More than 99 mails → A fire icon showing user’s mailbox is on fire

Now based on the number of mails, I might write something like this to handle this UI behaviour.

Now a simple looking UI is not as simple in code as we initially thought. Although the creation logic on the right looks fairly simple. Managing the state of the UI and Mail seems complex as we have to figure out the current state of mailbox and act accordingly.

Compare this with the compose logic below which is straightforward because we don’t have to worry about the current state of the UI, we are going to recreate it when the count changes.
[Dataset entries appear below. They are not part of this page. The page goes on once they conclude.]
(** * tweet_parser: the [Tweet] class of [tweet_parser/tweet.py]

    A shallow embedding of the [Tweet] class (a [dict] subclass whose
    accessors are memoised properties) and of the Python built-ins it
    calls, followed by the properties of the class that the written
    specification states. *)

From Stdlib Require Import ZArith String Ascii List Bool Lia.
From stdpp Require Import base option gmap strings.

Set Warnings "-register-all".
Local Open Scope string_scope.
Local Open Scope Z_scope.

(** ** Python values *)

(** A decoded JSON payload: [None], booleans, integers, floats (a binary
    mantissa and exponent), strings, lists and string-keyed dicts. *)
Inductive value : Type :=
| VNone
| VBool (b : bool)
| VInt (n : Z)
| VFloat (m e : Z)
| VStr (s : string)
| VList (l : list value)
| VDict (d : gmap string value).

Abbreviation dict := (gmap string value).

(** [datetime.datetime], naive, to the second. *)
Record datetime : Type := mkDatetime {
  year : Z; month : Z; day : Z; hour : Z; minute : Z; second : Z
}.

(** What a property of a [Tweet] can return and what the instance can
    hold as an attribute: a payload value, a [datetime], or another
    [Tweet].  A [Tweet] is a dict (its [entries]) with instance
    attributes: [original_format], unset until [__init__] assigns it, and
    the memoised property values ([lazy]). *)
Inductive pyobj : Type :=
| OVal (v : value)
| ODatetime (d : datetime)
| OTweet (t : Tweet)
with Tweet : Type :=
| mkTweet (fmt : option bool) (items : gmap string value)
          (attrs : gmap string pyobj).

Definition original_format (self : Tweet) : option bool :=
  match self with mkTweet f _ _ => f end.
Definition entries (self : Tweet) : dict :=
  match self with mkTweet _ d _ => d end.
Definition lazy (self : Tweet) : gmap string pyobj :=
  match self with mkTweet _ _ c => c end.

(** ** Exceptions and results *)

Inductive exn : Type :=
| NotATweetError (msg : string)
| NotAvailableError (msg : string)
| KeyError (key : string)
| AttributeError (msg : string)
| TypeError (msg : string)
| ValueError (msg : string)
| IndexError (msg : string).

Inductive result (A : Type) : Type :=
| Ok (a : A)
| Err (e : exn).
Arguments Ok {A} a.
Arguments Err {A} e.

#[global] Instance result_ret : MRet result := fun A a => Ok a.
#[global] Instance result_bind : MBind result := fun A B k r =>
  match r with Ok a => k a | Err e => Err e end.

(** A method body: it reads and updates [self] and returns or raises. *)
Definition M (A : Type) : Type := Tweet -> result A * Tweet.

#[global] Instance M_ret : MRet M := fun A a self => (Ok a, self).
#[global] Instance M_bind : MBind M := fun A B k m self =>
  match m self with
  | (Ok a, self') => k a self'
  | (Err e, self') => (Err e, self')
  end.

Definition lift {A} (r : result A) : M A := fun self => (r, self).

(** ** Built-ins *)

(** [d[key]] on a dict. *)
Definition dict_getitem (d : dict) (key : string) : result value :=
  match d !! key with
  | Some v => Ok v
  | None => Err (KeyError key)
  end.

(** [self[key]]. *)
Definition getitem (key : string) : M value :=
  fun self => (dict_getitem (entries self) key, self).

(** [self.original_format]: an [AttributeError] while the attribute is
    unset. *)
Definition read_original_format (f : option bool) : result bool :=
  match f with
  | Some b => Ok b
  | None => Err (AttributeError "'Tweet' object has no attribute 'original_format'")
  end.

Definition get_original_format : M bool :=
  fun self => (read_original_format (original_format self), self).

(** [self.original_format = b]. *)
Definition set_original_format (b : bool) : M unit :=
  fun self => (Ok tt, mkTweet (Some b) (entries self) (lazy self)).

(** [self.update(other)]: every key of [other] is set in [self]. *)
Definition dict_update (other : dict) : M unit :=
  fun self =>
    (Ok tt, mkTweet (original_format self) (other ∪ entries self) (lazy self)).

(** [s.split(sep)] for a one-character separator: never an empty list. *)
Fixpoint str_split (sep : ascii) (s : string) : list string :=
  match s with
  | EmptyString => [EmptyString]
  | String c rest =>
      if Ascii.eqb c sep then EmptyString :: str_split sep rest
      else match str_split sep rest with
           | [] => [String c EmptyString]
           | h :: t => String c h :: t
           end
  end.

(** [l[-1]]. *)
Definition index_last {A} (l : list A) : result A :=
  match List.rev l with
  | x :: _ => Ok x
  | [] => Err (IndexError "list index out of range")
  end.

(** [v.split(":")]: only [str] has the method among payload values. *)
Definition value_split (v : value) (sep : ascii) : result (list string) :=
  match v with
  | VStr s => Ok (str_split sep s)
  | _ => Err (AttributeError "object has no attribute 'split'")
  end.

(** [x == "retweet"] and the like: a non-string is never equal to a
    string. *)
Definition eq_str (x : pyobj) (s : string) : bool :=
  match x with
  | OVal (VStr s') => String.eqb s' s
  | _ => false
  end.

(** Days since 1970-01-01 to the proleptic Gregorian (year, month, day). *)
Definition civil_from_days (days : Z) : Z * Z * Z :=
  let z := days + 719468 in
  let era := z / 146097 in
  let doe := z - era * 146097 in
  let yoe := (doe - doe / 1460 + doe / 36524 - doe / 146096) / 365 in
  let doy := doe - (365 * yoe + yoe / 4 - yoe / 100) in
  let mp := (5 * doy + 2) / 153 in
  let d := doy - (153 * mp + 2) / 5 + 1 in
  let m := if mp <? 10 then mp + 3 else mp - 9 in
  let y := yoe + era * 400 + (if m <=? 2 then 1 else 0) in
  (y, m, d).

(** [datetime.datetime.utcfromtimestamp(t)] for an integer [t]; years
    outside 1..9999 are refused. *)
Definition utcfromtimestamp (t : Z) : result datetime :=
  let '(y, m, d) := civil_from_days (t / 86400) in
  let s := t mod 86400 in
  if (1 <=? y) && (y <=? 9999)
  then Ok (mkDatetime y m d (s / 3600) (s mod 3600 / 60) (s mod 60))
  else Err (ValueError "year is out of range").

Definition digit (n : Z) : ascii :=
  ascii_of_nat (48 + Z.to_nat (n mod 10)).

(** Two digits, zero padded. *)
Definition pad2 (n : Z) : string :=
  String (digit (n / 10)) (String (digit n) EmptyString).

(** Decimal digits of a number below 10^(fuel), no padding. *)
Fixpoint decimal (fuel : nat) (n : Z) (acc : string) : string :=
  match fuel with
  | O => acc
  | S fuel' =>
      let acc' := String (digit n) acc in
      if n <? 10 then acc' else decimal fuel' (n / 10) acc'
  end.

(** One [strftime] directive: the year without padding (as the C
    library that CPython calls prints it), the other fields on two
    digits; an unknown directive is copied. *)
Definition directive (d : datetime) (c : ascii) : string :=
  if Ascii.eqb c "Y" then decimal 4 (year d) ""
  else if Ascii.eqb c "m" then pad2 (month d)
  else if Ascii.eqb c "d" then pad2 (day d)
  else if Ascii.eqb c "H" then pad2 (hour d)
  else if Ascii.eqb c "M" then pad2 (minute d)
  else if Ascii.eqb c "S" then pad2 (second d)
  else if Ascii.eqb c "%" then "%"
  else String "%" (String c EmptyString).

(** [d.strftime(format)]. *)
Fixpoint strftime (d : datetime) (format : string) : string :=
  match format with
  | EmptyString => EmptyString
  | String c rest =>
      if Ascii.eqb c "%" then
        match rest with
        | String c' rest' => directive d c' ++ strftime d rest'
        | EmptyString => "%"
        end
      else String c (strftime d rest)
  end.

(** ** The modules [tweet.py] imports

    [tweet.py] calls [tweet_checking], [tweet_date], the
    [getter_methods] package and [lazy_property].  The class is
    translated against their interface: a getter receives the tweet and
    reads its format flag and its entries. *)

Definition getter (A : Type) : Type := option bool -> dict -> result A.

Class Collaborators : Type := {
  (* tweet_checking *)
  check_tweet : dict -> bool -> result bool;
  (* getter_methods.tweet_date *)
  snowflake2utc : pyobj -> result Z;
  (* getter_methods.tweet_user *)
  get_user_id : getter pyobj;
  get_screen_name : getter pyobj;
  get_name : getter pyobj;
  get_klout_score : getter pyobj;
  get_klout_profile : getter pyobj;
  get_klout_id : getter pyobj;
  get_klout_topics : string -> getter pyobj;
  (* getter_methods.tweet_text *)
  get_text : getter pyobj;
  get_tweet_type : getter pyobj;
  get_full_text : getter pyobj;
  get_poll_options : getter pyobj;
  get_quote_or_rt_text : getter pyobj;
  get_all_text : getter pyobj;
  (* getter_methods.tweet_geo *)
  get_geo_coordinates : getter pyobj;
  get_profile_location : getter pyobj;
  (* getter_methods.tweet_links *)
  get_tweet_links : getter pyobj;
  get_most_unrolled_urls : getter pyobj;
  (* getter_methods.tweet_entities *)
  get_user_mentions : getter pyobj;
  get_quoted_user : getter pyobj;
  get_quoted_mentions : getter pyobj;
  get_hashtags : getter pyobj;
  (* getter_methods.tweet_embeds: the nested payload, or None *)
  get_quote_tweet : getter (option dict);
  get_retweet : getter (option dict);
  get_embedded_tweet : getter (option dict);
  (* the built-in rendering of a dict by str.format *)
  dict_str : dict -> string
}.

(** [helper(self)]. *)
Definition call {A} (g : getter A) : M A :=
  fun self => (g (original_format self) (entries self), self).

(** Modelled from the spec: [lazy_property], the decorator of every
    accessor, is not in the sources.  The cache maps the accessor's name
    to its value; the first read computes and stores it, later reads
    return what is stored; a read that raises stores nothing. *)
Definition lazy_property (name : string) (fn : M pyobj) : M pyobj :=
  fun self =>
    match lazy self !! name with
    | Some v => (Ok v, self)
    | None =>
        match fn self with
        | (Ok v, self') =>
            (Ok v, mkTweet (original_format self') (entries self')
                           (<[name := v]> (lazy self')))
        | (Err e, self') => (Err e, self')
        end
    end.

(** ** The class [Tweet] *)

Section TweetClass.
Context `{!Collaborators}.

(** [Tweet.__init__(self, tweet_dict, do_format_validation)]. *)
Definition Tweet___init__ (tweet_dict : dict) (do_format_validation : bool)
  : M unit :=
  fmt ← lift (check_tweet tweet_dict do_format_validation);
  set_original_format fmt;;
  dict_update tweet_dict.

(** The instance [__init__] receives: an empty dict without attributes. *)
Definition blank : Tweet := mkTweet None ∅ ∅.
How JetPack Compose do it?

UI components created by compose are relatively stateless, so state issue is majorly gone. Components created by Compose are not exposed as objects instead they are immutable. What this means, you can’t do a tv.setText() or imageView.setVisibility() on a composable view, basically you can’t change a compose view once it is created.
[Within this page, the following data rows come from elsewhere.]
Lemma roots_grow_with_energy_witness :
  hd_error (drawFractalRoots (mkRootBranch 0 0 90 0.4 5 [] 0 5) 3)
  = Some (mkRootBranch 0 0 90 0.4 5 [] 0 5) /\
  incl (drawFractalRoots (mkRootBranch 0 0 90 0.4 5 [] 0 5) 3)
       (drawFractalRoots (mkRootBranch 0 0 90 0.4 5 [] 0 5) 7).
Proof.
  pose proof (roots_grow_with_energy (mkRootBranch 0 0 90 0.4 5 [] 0 5) 3 7)
    as (_ & H1 & H2).
  split; [apply H1; lra | apply H2; lra].
Defined.

(** X16. The constructor returns.  If the numbers behind [random] lie in
    [0,1), the length is not negative and [fuel] factors of 0.7 bring the
    weight to 0.5 or below, then [fuel + 1] levels of recursion are enough
    (more fuel gives the same tree): the tree has the given start, angle,
    weight and length, has the shape [grown] describes and at most
    [fuel + 1] levels. *)
Theorem root_constructor_returns (rnd : nat -> R) (fuel : nat)
    (x y a w l : R) (k : nat) :
  (forall i, 0 <= rnd i < 1) -> 0 <= l -> w * 0.7 ^ fuel <= 0.5 ->
  exists t k',
    (forall extra,
        newRootBranch rnd (S fuel + extra) x y a w l k = Some (t, k')) /\
    Roots.x t = x /\ Roots.y t = y /\ Roots.angle t = a /\
    Roots.weight t = w /\ Roots.len t = l /\
    grown t /\ (levels t <= S fuel)%nat.
Proof.
  intros Hr Hl Hw.
  destruct (newRootBranch_builds rnd Hr fuel x y a w l k Hl Hw)
    as (t & k' & E & Hrest).
  exists t, k'. split; [| exact Hrest].
  intros extra. apply newRootBranch_extra_fuel, E.
Qed.
Lemma status_zero_of_fixture_out_of_order :
  ∃ text,
    files (world_of fixture_out_of_order) !! file_path = Some text
    ∧ (∀ marker, marker ∈ markers → present marker (readlines text))
    ∧ files (fst (main (world_of fixture_out_of_order)))
      = <[file_path := writelines
            (concatenation (readlines text)
               (Z.to_nat (placeholder_start (find_indices (readlines text))))
               (Z.to_nat (placeholder_end (find_indices (readlines text))))
               (Z.to_nat (orphaned_start (find_indices (readlines text))))
               (Z.to_nat (orphaned_end (find_indices (readlines text)))))]>
        (files (world_of fixture_out_of_order)).
Proof.
  refine (status_zero_means_found_and_written (world_of fixture_out_of_order) _).
  reflexivity.
Defined.

(** X4: each index the scan leaves is the sentinel [-1] or a valid index
    into the lines, never anything else. *)
Theorem indices_in_range (lines : list string) :
  let ix := find_indices lines in
  (placeholder_start ix = -1 ∨ 0 ≤ placeholder_start ix < len lines)
  ∧ (placeholder_end ix = -1 ∨ 0 ≤ placeholder_end ix < len lines)
  ∧ (orphaned_start ix = -1 ∨ 0 ≤ orphaned_start ix < len lines)
  ∧ (orphaned_end ix = -1 ∨ 0 ≤ orphaned_end ix < len lines).
Proof.
  cbv zeta. destruct (find_indices_first_match lines) as (H1 & H2 & H3 & H4).
  split; [|split; [|split]]; eapply first_match_range; eassumption.
Qed.

Lemma written_file_lines_read_back (w : world) (text : string) (new : list string) :
  files w !! file_path = Some text →
  transform (readlines text) = Some new →
  files (fst (main w)) !! file_path = Some (writelines new)
  ∧ readlines (writelines new) = new.
Proof.
  intros Hf Ht. rewrite (main_write w text new Hf Ht). cbn [fst files].
  split; [apply lookup_insert_eq|].
  apply readlines_writelines.
  apply (transform_file_lines (readlines text)); [apply readlines_file_lines | done].
Qed.

(** X5: the text a run writes reads back, line for line, as the lines it
    assembled, whatever the order of the indices: no two lines are glued
    together, since the only line that may lack a newline, the last one of
    the file, is also the last one written. *)
Theorem written_file_reads_back (w : world) (text : string) (new : list string) :
  files w !! file_path = Some text →
  transform (readlines text) = Some new →
  files (fst (main w)) !! file_path = Some (writelines new)
  ∧ readlines (writelines new) = new.
Proof. exact (written_file_lines_read_back w text new). Qed.

Lemma written_file_reads_back_out_of_order :
  files (fst (main (world_of fixture_out_of_order))) !! file_path
  = Some (writelines (concatenation fixture_out_of_order 1 3 0 2))
  ∧ readlines (writelines (concatenation fixture_out_of_order 1 3 0 2))
    = concatenation fixture_out_of_order 1 3 0 2.
Proof.
  refine (written_file_reads_back (world_of fixture_out_of_order)
            (writelines fixture_out_of_order) _ _ _); reflexivity.
Defined.

(** X6: a run invents no line: every line written is one of the six
    header lines or a line of the document read. *)
Theorem output_lines_from_input_or_header (lines new : list string) :
  transform lines = Some new →
  Forall (λ line, line ∈ header ∨ line ∈ lines) new.
Proof.
  intros Ht. destruct (transform_Some _ _ Ht) as [_ ->].
  assert (Forall (λ line, line ∈ header ∨ line ∈ lines) lines) as Hl.
  { apply Forall_forall. auto. }
  unfold concatenation. repeat apply Forall_app_2.
  - by apply Forall_take.
  - apply Forall_forall. auto.
  - by apply Forall_drop, Forall_take.
  - by apply Forall_drop, Forall_take.
  - by apply Forall_drop.
Qed.

Lemma output_lines_of_out_of_order :
  Forall (λ line, line ∈ header ∨ line ∈ fixture_out_of_order)
         (concatenation fixture_out_of_order 1 3 0 2).
Proof.
  refine (output_lines_from_input_or_header fixture_out_of_order _ _).
  reflexivity.
Defined.

(** X7: whatever the order of the indices, the lines before
    [placeholder_start] stay where they were, the six header lines follow
    them, and the last line of the document is the last line written. *)
Theorem prefix_header_and_last_line_in_place (lines new : list string) :
  transform lines = Some new →
  let ps := Z.to_nat (placeholder_start (find_indices lines)) in
  take ps new = take ps lines
  ∧ take 6 (drop ps new) = header
  ∧ last new = last lines.
Proof.
  intros Ht. cbv zeta. destruct (transform_Some _ _ Ht) as [Hm ->].
  destruct (found_range_nat lines Hm) as (? & _ & _ & ?).
  split; [|split].
  - apply concatenation_prefix. lia.
  - apply concatenation_prefix. lia.
  - by apply concatenation_last.
Qed.

Lemma prefix_header_and_last_line_out_of_order :
  take 1 (concatenation fixture_out_of_order 1 3 0 2) = take 1 fixture_out_of_order
  ∧ take 6 (drop 1 (concatenation fixture_out_of_order 1 3 0 2)) = header
  ∧ last (concatenation fixture_out_of_order 1 3 0 2) = last fixture_out_of_order.
Proof.
  refine (prefix_header_and_last_line_in_place fixture_out_of_order _ _).
  reflexivity.
Defined.

(** X8: the count of lines written in any order of the indices: the
    [ps] lines before the placeholder, the six header lines, the lines
    from [os] up to [oe] and from [pe] up to [os], each range empty when
    its bounds are inverted, and the lines from [oe] on. *)
Theorem line_count_any_order (lines new : list string) :
  transform lines = Some new →
  let ix := find_indices lines in
  len new
  = placeholder_start ix + 6
    + Z.max 0 (orphaned_end ix - orphaned_start ix)
    + Z.max 0 (orphaned_start ix - placeholder_end ix)
    + (len lines - orphaned_end ix).
Proof.
  intros Ht. cbv zeta. destruct (transform_Some _ _ Ht) as [Hm ->].
  destruct (found_range lines Hm) as (? & ? & ? & ?). unfold len in *.
  rewrite length_concatenation by lia. lia.
Qed.

Lemma line_count_out_of_order :
  len (concatenation fixture_out_of_order 1 3 0 2)
  = 1 + 6 + Z.max 0 (2 - 0) + Z.max 0 (0 - 3) + (len fixture_out_of_order - 2).
Proof.
  refine (line_count_any_order fixture_out_of_order _ _). reflexivity.
Defined.

(** X9: lines added at the end of a document on which the run writes do
    not change the indices, even when they carry markers again, and are
    added at the end of what is written. *)
Theorem appended_lines_are_appended (lines more new : list string) :
  transform lines = Some new →
  find_indices (lines ++ more) = find_indices lines
  ∧ transform (lines ++ more) = Some (new ++ more).
Proof.
  intros Ht. destruct (transform_Some _ _ Ht) as [Hm ->].
  pose proof (find_indices_app lines more Hm) as Hix.
  split; [done|].
  assert (marker_missing (find_indices (lines ++ more)) = false) as Hm'
    by (by rewrite Hix).
  rewrite (transform_concatenation _ Hm'), Hix.
  destruct (found_range_nat lines Hm) as (? & ? & ? & ?).
  by rewrite concatenation_app by lia.
Qed.

Lemma appended_lines_after_out_of_order :
  find_indices (take 4 fixture_out_of_order
                  ++ [ln placeholder_end_marker; ln orphaned_start_marker; "</html>"])
  = find_indices (take 4 fixture_out_of_order)
  ∧ transform (take 4 fixture_out_of_order
                 ++ [ln placeholder_end_marker; ln orphaned_start_marker; "</html>"])
    = Some (concatenation (take 4 fixture_out_of_order) 1 3 0 2
              ++ [ln placeholder_end_marker; ln orphaned_start_marker; "</html>"]).
Proof.
  refine (appended_lines_are_appended (take 4 fixture_out_of_order) _ _ _).
  reflexivity.
Defined.

(** X10: lines without any marker added in front of a document on which
    the run writes shift every index by their number and are added in
    front of what is written. *)
Theorem prepended_lines_are_prepended (pre lines new : list string) :
  (∀ marker, marker ∈ markers → ¬ present marker pre) →
  transform lines = Some new →
  find_indices (pre ++ lines)
  = Indices (placeholder_start (find_indices lines) + len pre)
            (placeholder_end (find_indices lines) + len pre)
            (orphaned_start (find_indices lines) + len pre)
            (orphaned_end (find_indices lines) + len pre)
  ∧ transform (pre ++ lines) = Some (pre ++ new).
Proof.
  intros Hpre Ht. destruct (transform_Some _ _ Ht) as [Hm ->].
  pose proof (find_indices_prepend pre lines Hpre Hm) as Hix.
  split; [done|].
  destruct (found_range lines Hm) as (? & ? & ? & ?). unfold len in *.
  assert (marker_missing (find_indices (pre ++ lines)) = false) as Hm'.
  { rewrite Hix. apply marker_missing_false.
    cbn [placeholder_start placeholder_end orphaned_start orphaned_end]. lia. }
  rewrite (transform_concatenation _ Hm'), Hix.
  cbn [placeholder_start placeholder_end orphaned_start orphaned_end].
  rewrite <- concatenation_prepend. f_equal. f_equal; lia.
Qed.

Lemma prepended_lines_before_out_of_order :
  find_indices ([ln "<!DOCTYPE html>"; ln "<body>"] ++ fixture_out_of_order)
  = Indices (1 + 2) (3 + 2) (0 + 2) (2 + 2)
  ∧ transform ([ln "<!DOCTYPE html>"; ln "<body>"] ++ fixture_out_of_order)
    = Some ([ln "<!DOCTYPE html>"; ln "<body>"]
              ++ concatenation fixture_out_of_order 1 3 0 2).
Proof.
  refine (prepended_lines_are_prepended [ln "<!DOCTYPE html>"; ln "<body>"]
            fixture_out_of_order _ _ _); [|reflexivity].
  intros m Hm (line & Hin & Hocc). revert Hocc. apply str_in_not_occurs.
  unfold markers in Hm.
  repeat (apply elem_of_cons in Hm as [->|Hm]);
    [| | | | by apply elem_of_nil in Hm];
    (repeat (apply elem_of_cons in Hin as [->|Hin]; [reflexivity|]);
     by apply elem_of_nil in Hin).
Defined.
What… How will I update my screen if Compose views are immutable?

We will recreate everything again…

State transformation into UI
Updated State transforms into a new UI

Compose transform State into UI, as UI is immutable and there is no way to update it. If App State changes, we re-execute to transform this new State to new UI.

Recomposition

This reminds of Thanos second plan in Avengers of recreating the whole universe again, maybe it was easy for him with infinity stones but it might be computationally expensive for our Composable runtime to recreate the whole view hierarchy.
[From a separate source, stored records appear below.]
Lemma full_login_path_witness :
  loginToBullhorn (P := samplePlatform) fullLoginScenario ∅
                  (ParamsObject (Some fullCredentials) None) emptyConfig []
  = (Ret {| r_restUrl := VStr "https://rest";
            r_restToken := VStr "RT";
            r_refreshToken := VStr "R";
            r_accessToken := VStr "A";
            r_minRemaining := None;
            r_method := full |},
     [EvFetch "https://rest.bullhornstaffing.com/rest-services/loginInfo?username=u"
              GET 30000;
      EvFetch "https://oauth/authorize?client_id=id&response_type=code&action=Login&username=u&password=p"
              step1Init 30000;
      EvFetch "https://oauth/token?grant_type=authorization_code&client_id=id&client_secret=sec&code=CODE"
              POST 30000;
      EvFetch "https://rest/login?version=*&access_token=A&ttl=30" POST 30000]).
Proof.
  destruct (full_login_path (P := samplePlatform) fullLoginScenario ∅ (Some fullCredentials)
              None emptyConfig defaultOptions (Fin 100) (Fin 30) []
              default_validation eq_refl eq_refl eq_refl)
    as (_ & Hfull).
  destruct (Hfull eq_refl) as (o1 & t1 & Hinfo & _ & Hcase).
  vm_compute in Hinfo. injection Hinfo as Ho Ht. subst o1 t1.
  cbv beta iota in Hcase.
  destruct Hcase as (o2 & t2 & Hstep1 & _ & Hcase).
  vm_compute in Hstep1. injection Hstep1 as Ho Ht. subst o2 t2.
  cbv beta iota in Hcase.
  destruct Hcase as (o3 & t3 & Hstep2 & _ & Hcase).
  vm_compute in Hstep2. injection Hstep2 as Ho Ht. subst o3 t3.
  cbv beta iota in Hcase.
  destruct Hcase as (o4 & t4 & Hstep3 & _ & Hcase).
  vm_compute in Hstep3. injection Hstep3 as Ho Ht. subst o4 t4.
  cbv beta iota in Hcase.
  exact Hcase.
Defined.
Compose does that intelligently by only recreating the views affected by the state change and skipping the views which are unaffected. This process of recreation is called Recomposition.

Let’s Compose

Assuming you have already setup your Compose environment from the following link: https://developer.android.com/jetpack/compose/setup

Let’s write a simple Composable that emits a Text

@Composablefun Greeting(name: String) { 

Text("Hello $name")
}

As you can see our Composable function:

  • is annotated with @Composable
  • can accept data
  • doesn’t return anything, just emits UI

Composable functions should be fast, idempotent, and free of side-effects

Android Studio provides a preview option to see the UI of a composable without running the app. To do that you can mark a composable method with @Preview

@Preview(showSystemUi = true)
@Composable
fun GreetingWithImage() {
Column(modifier = Modifier.padding(16.dp)) {
val typography = MaterialTheme.typography
Image(
painter = painterResource(id = R.drawable.header),
contentDescription = "Image",
modifier = Modifier
.fillMaxWidth()
.height(200.dp)
.clip(
shape = RoundedCornerShape(
topStart = 64.dp,
topEnd = 8.dp,
bottomStart = 8.dp,
bottomEnd = 64.dp
)
),
contentScale = ContentScale.Crop
)

Spacer(modifier = Modifier.height(16.dp))
Text("A day in Shark Fin Cove", style = typography.h4)
Text("Davenport, California", style = typography.h5)
Text("December 2018", style = typography.body2)
}
}
Compose @Preview

Things to be aware in Compose

  • Composable functions can execute in any order.
  • Composable functions can execute in parallel.
  • Recomposition skips as many composable functions and lambdas as possible.
  • Recomposition is optimistic and may be canceled.
  • A composable function might run quite frequently, as often as every frame of an animation.